Art and engineering experts explain why AI is not good at drawing 'hands'



In addition to '

Stable Diffusion ' by California startup Stability AI, ' Midjourney ' that uses Discord commands, ' NovelAI ' that specializes in illustrations such as anime, and the copyright-free ' Adobe Various image generation AIs such as Firefly are prevalent. The image generation AI can generate a fairly realistic person and high-quality character illustrations just by entering a prompt, but there are expressions and parts that AI is not good at, and in particular, there are cases where it fails to draw 'human hands'. are increasing. Online media Vox explains the mechanism why AI is not good at drawing hands correctly.

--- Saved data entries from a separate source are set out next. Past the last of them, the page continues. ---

(** * kaiwadb: schema facade ([Document], [Field]) and the [ObjectId] adapter

    A shallow embedding of [kaiwadb/document.py] and
    [kaiwadb/types/object_id.py].  The two modules are thin layers over
    pydantic and over bson's [ObjectId]; the parts of those libraries that
    the repository's code calls are embedded next to it, following their
    sources (pydantic [fields.py], pydantic-core's validators and
    serializers, bson [objectid.py], CPython's [bytes.fromhex]). *)

From Stdlib Require Import ZArith NArith Ascii String Strings.Byte DecimalString.
From stdpp Require Import base option list gmap strings.

Local Open Scope string_scope.

(** ** Python values *)

(** The classes of the values that the code inspects.  [cls__ObjectId] is
    [bson.ObjectId] (imported as [_ObjectId]); [cls_ObjectId] is the
    adapter [kaiwadb.types.object_id.ObjectId], its subclass. *)
Inductive PyClass : Type :=
  | cls_NoneType
  | cls_ellipsis
  | cls_int
  | cls_str
  | cls_bytes
  | cls__ObjectId
  | cls_ObjectId.

(** A [str] is kept as its UTF-8 encoding, one [ascii] per byte; a [bytes]
    is a [list byte].  An identifier object carries its class and the
    private [__id] attribute. *)
Inductive Value : Type :=
  | VNone
  | VEllipsis
  | VInt (z : Z)
  | VStr (s : string)
  | VBytes (b : list byte)
  | VObjectId (cls : PyClass) (binary : list byte).

(** [type(v)] *)
Definition type_of (v : Value) : PyClass :=
  match v with
  | VNone => cls_NoneType
  | VEllipsis => cls_ellipsis
  | VInt _ => cls_int
  | VStr _ => cls_str
  | VBytes _ => cls_bytes
  | VObjectId cls _ => cls
  end.

Definition PyClass_eqb (a b : PyClass) : bool :=
  match a, b with
  | cls_NoneType, cls_NoneType | cls_ellipsis, cls_ellipsis
  | cls_int, cls_int | cls_str, cls_str | cls_bytes, cls_bytes
  | cls__ObjectId, cls__ObjectId | cls_ObjectId, cls_ObjectId => true
  | _, _ => false
  end.

(** [issubclass(a, b)]: reflexive, and [class ObjectId(_ObjectId)]. *)
Definition issubclass (a b : PyClass) : bool :=
  match a, b with
  | cls_ObjectId, cls__ObjectId => true
  | _, _ => PyClass_eqb a b
  end.

(** [isinstance(v, cls)] *)
Definition isinstance (v : Value) (cls : PyClass) : bool :=
  issubclass (type_of v) cls.

(** [<class 'int'>], as [type(v)] prints inside an f-string. *)
Definition class_repr (c : PyClass) : string :=
  match c with
  | cls_NoneType => "<class 'NoneType'>"
  | cls_ellipsis => "<class 'ellipsis'>"
  | cls_int => "<class 'int'>"
  | cls_str => "<class 'str'>"
  | cls_bytes => "<class 'bytes'>"
  | cls__ObjectId => "<class 'bson.objectid.ObjectId'>"
  | cls_ObjectId => "<class 'kaiwadb.types.object_id.ObjectId'>"
  end.

(** ** Exceptions and results *)

(** The kinds of problem a pydantic-core validator reports for one input
    ([ErrorType]), the report itself ([LineError]: the kind and the place;
    the input it echoes is left out) and the exceptions.
    [InvalidId] is [bson.errors.InvalidId], a [BSONError], hence an
    [Exception] that is neither a [ValueError] nor a [TypeError]; it
    carries the value its message quotes. *)
Inductive ErrorType : Type :=
  | missing
  | string_type
  | string_unicode
  | is_instance_of (cls : PyClass)
  | needs_python_object
  | value_error (error : PyException)
  | assertion_error (error : PyException)
with LineError : Type :=
  | mkLineError (error_type : ErrorType) (loc : list string)
with PyException : Type :=
  | NotImplementedError (msg : string)
  | TypeError (msg : string)
  | ValueError (msg : string)
  | AssertionError (msg : string)
  | InvalidId (oid : Value)
  | ValidationError (line_errors : list LineError)
  | PydanticSerializationError (msg : string).

(** What a call does: it returns a value or raises. *)
Inductive PyResult (A : Type) : Type :=
  | Returned (a : A)
  | Raised (e : PyException).
Arguments Returned {A} a.
Arguments Raised {A} e.

Definition py_bind {A B} (r : PyResult A) (k : A -> PyResult B) : PyResult B :=
  match r with
  | Returned a => k a
  | Raised e => Raised e
  end.

Notation "x <- r ;; k" := (py_bind r (fun x => k))
  (at level 100, r at next level, right associativity).

(** ** pydantic: field descriptors *)

(** [pydantic.fields.FieldInfo], the attributes [Field] sets.  [default] is
    [None] for [PydanticUndefined]: the field is required. *)
Record FieldInfo : Type := {
  default : option Value;
  alias : option string;
  validation_alias : option string;
  serialization_alias : option string;
  description : option string;
}.

(** [pydantic.Field(default=, alias=, description=)].  An Ellipsis default
    is stored as [PydanticUndefined]; the validation and the serialization
    alias, not given, both take the value of [alias]. *)
Definition PydanticField (default : Value) (alias description : option string)
  : FieldInfo :=
  {| default := match default with VEllipsis => None | d => Some d end;
     alias := alias;
     validation_alias := alias;
     serialization_alias := alias;
     description := description |}.
(** * Table-key reconciliation and transform dispatch of
      notebooks/work-in-progress/transform_xbrl.ipynb

    The notebook holds two dictionaries of raw tables
    ([ferc1_dbf_raw_dfs], [ferc1_xbrl_raw_dfs]), renames entries of the
    second one in place and then calls two transformer objects of
    [pudl.transform.ferc1].  Dictionaries are finite maps with string
    keys; in-place mutation and exceptions are a state-and-exception
    monad whose state survives a raised exception, as the contents of a
    Python dictionary do. *)

From stdpp Require Import gmap strings list fin_maps.
(** ** Rounding to decimals *)

Lemma div_half_even_nearest (p q : Z) :
  0 < q -> nearest_even p q (F64.div_half_even p q).
Proof.
  intros Hq. unfold nearest_even, F64.div_half_even.
  pose proof (Z.div_mod p q ltac:(lia)) as E.
  pose proof (Z.mod_pos_bound p q Hq) as B.
  set (d := p / q) in *. set (r := p mod q) in *.
  destruct (Z.compare_spec (2 * r) q) as [C | C | C].
  - destruct (Z.even d) eqn:Ev.
    + split; [nia | intros _; exact Ev].
    + split; [nia |]. intros _.
      rewrite Z.even_add, Ev. reflexivity.
  - split; [nia | intros H; exfalso; nia].
  - split; [nia | intros H; exfalso; nia].
Qed.

(** The nearest integer, ties to even, is one integer. *)
Lemma nearest_even_unique (p q n n' : Z) :
  0 < q -> nearest_even p q n -> nearest_even p q n' -> n = n'.
Proof.
  intros Hq [B T] [B' T'].
  assert (D : n' = n \/ n' = n + 1 \/ n = n' + 1 \/ n' < n - 1 \/ n + 1 < n')
    by lia.
  destruct D as [-> | [-> | [-> | [L | L]]]]; [reflexivity | | | nia | nia].
  - assert (E1 : Z.abs (2 * p - 2 * n * q) = q) by nia.
    assert (E2 : Z.abs (2 * p - 2 * (n + 1) * q) = q) by nia.
    specialize (T E1). specialize (T' E2).
    rewrite Z.even_add, T in T'. discriminate T'.
  - assert (E1 : Z.abs (2 * p - 2 * n' * q) = q) by nia.
    assert (E2 : Z.abs (2 * p - 2 * (n' + 1) * q) = q) by nia.
    specialize (T E2). specialize (T' E1).
    rewrite Z.even_add, T' in T. discriminate T.
Qed.

(** The builtin [round] rounds to [k] decimals. *)
Lemma py_round_rounded (k : nat) (x : F64.t) :
  rounded_to k x (F64.py_round k x).
Proof.
  destruct x as [s | s | | s m e]; try reflexivity.
  unfold rounded_to, F64.py_round, F64.scaled_half_even.
  destruct e as [| p | p].
  - exists (Zpos m * 10 ^ Z.of_nat k * 2 ^ 0). split; [| reflexivity].
    cbn [Z.max Z.opp Z.compare]. change (2 ^ 0) with 1.
    set (P := Zpos m * 10 ^ Z.of_nat k * 1).
    split; [lia | intros H; exfalso; lia].
  - exists (Zpos m * 10 ^ Z.of_nat k * 2 ^ Zpos p). split; [| reflexivity].
    cbn [Z.max Z.opp Z.compare]. change (2 ^ 0) with 1.
    set (P := Zpos m * 10 ^ Z.of_nat k * 2 ^ Zpos p).
    split; [lia | intros H; exfalso; lia].
  - exists (F64.div_half_even (Zpos m * 10 ^ Z.of_nat k) (2 ^ Zpos p)).
    split; [| reflexivity].
    cbn [Z.max Z.opp Z.compare]. change (2 ^ 0) with 1. rewrite Z.mul_1_r.
    apply div_half_even_nearest. apply Z.pow_pos_nonneg; lia.
Qed.

(** Rounding to [k] decimals has one result. *)
Lemma rounded_to_unique (k : nat) (x r r' : F64.t) :
  rounded_to k x r -> rounded_to k x r' -> r = r'.
Proof.
  destruct x as [s | s | | s m e]; cbn [rounded_to];
    try (intros -> ->; reflexivity).
  intros (n & Hn & ->) (n' & Hn' & ->).
  assert (Hq : 0 < 2 ^ Z.max (- e) 0) by (apply Z.pow_pos_nonneg; lia).
  rewrite (nearest_even_unique _ _ n n' Hq Hn Hn'). reflexivity.
Qed.

Lemma rint_nearest (x : F64.t) : nearest_integral x (F64.rint x).
Proof.
  destruct x as [s | s | | s m e]; try reflexivity.
  destruct e as [| p | p]; try reflexivity.
  cbn [nearest_integral F64.rint].
  exists (F64.div_half_even (Zpos m) (2 ^ Zpos p)). split.
  - apply div_half_even_nearest. apply Z.pow_pos_nonneg; lia.
  - reflexivity.
Qed.

(** [numpy]'s [round] scales to [k] decimals. *)
Lemma np_round_scaled (k : nat) (x : F64.t) :
  scaled_rounding k x (F64.np_round k x).
Proof.
  destruct k as [| k]; cbn [scaled_rounding F64.np_round].
  - apply rint_nearest.
  - eexists. split; [apply rint_nearest | reflexivity].
Qed.

Lemma nearest_integral_unique (x y y' : F64.t) :
  nearest_integral x y -> nearest_integral x y' -> y = y'.
Proof.
  destruct x as [s | s | | s m e]; cbn [nearest_integral];
    try (intros -> ->; reflexivity).
  destruct e as [| p | p]; try (intros -> ->; reflexivity).
  intros (n & Hn & ->) (n' & Hn' & ->).
  assert (Hq : 0 < 2 ^ Zpos p) by (apply Z.pow_pos_nonneg; lia).
  rewrite (nearest_even_unique _ _ n n' Hq Hn Hn'). reflexivity.
Qed.

(** Scaling to [k] decimals has one result. *)
Lemma scaled_rounding_unique (k : nat) (x r r' : F64.t) :
  scaled_rounding k x r -> scaled_rounding k x r' -> r = r'.
Proof.
  destruct k as [| k]; cbn [scaled_rounding].
  - apply nearest_integral_unique.
  - intros (y & Hy & ->) (y' & Hy' & ->).
    rewrite (nearest_integral_unique _ _ _ Hy Hy'). reflexivity.
Qed.

(** ** One resolved line *)

Lemma resolve_item_inv
  (lib : pylib) (lk : pydict dict) (item : pyval) (label : pyval) (data : dict) :
  resolve_item lib lk item = Ok (label, data) ->
  exists it found fl insuf falta extra tw,
    item = VDict it /\
    find_product lk (item_id it) = Ok found /\
    match found with
    | Some info => branch_a lib info
    | None => Ok (branch_b it)
    end = Ok fl /\
    shortage (f_sku fl) (f_stock fl) (item_units it) = Ok (insuf, falta, extra) /\
    total_weight (net_w fl) (item_units it) = Ok tw /\
    label = subcat (f_scan fl) /\
    data = line_data fl (item_units it) insuf falta extra tw.
Proof.
  intros H. destruct item as [| | | | | | it]; try discriminate H.
  unfold resolve_item in H.
  apply bind_ok in H. destruct H as [found [Hfound H]].
  apply bind_ok in H. destruct H as [fl [Hfl H]].
  apply bind_ok in H. destruct H as [[[insuf falta] extra] [Hsh H]].
  apply bind_ok in H. destruct H as [tw [Htw H]].
  injection H as <- <-.
  exists it, found, fl, insuf, falta, extra, tw.
  repeat split; assumption.
Qed.




Lemma to_float_value (n : num) (f : F64.t) :
  to_float n = Ok f -> float_value n f.
Proof.
  destruct n as [z | x]; cbn [to_float float_value].
  - unfold float_of_int. destruct (F64.of_Z z) eqn:E; intros H;
      try discriminate H; injection H as <-; split; reflexivity.
  - intros H. injection H as <-. reflexivity.
Qed.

Why AI art struggles with hands-YouTube


People and characters by image generation AI have become quite high quality, and sites such as ` ` Which Face is Real? A quiz 'Human or AI' that guesses whether the author is human or AI is also released. Research results show that human images can be distinguished by the shape of their pupils , and some point out that AI illustrations are not good at depicting contextual relationships and deformations. It is often pointed out that I am not good at drawing 'hands'.

A fierce quiz that guesses whether the author of the illustration is human or AI has appeared, and what is the distinguishing point by the image generation AI skilled editorial staff? -GIGAZINE



According to Vox, the fact that the image generation AI fails to represent the hand tells us how AI art works.



Stan Prokopenko, an artist and art teacher, points out that 'pattern recognition' is important as training to become an artist. Not only have we observed many hand shapes and movements, but we have lived with the recognition of our own hands and those of others, which allows us to understand what a hand is like.



AI is similar in terms of learning patterns, but AI training is in a state of being trapped in a museum, looking only at photographs or drawings and accompanying placards. .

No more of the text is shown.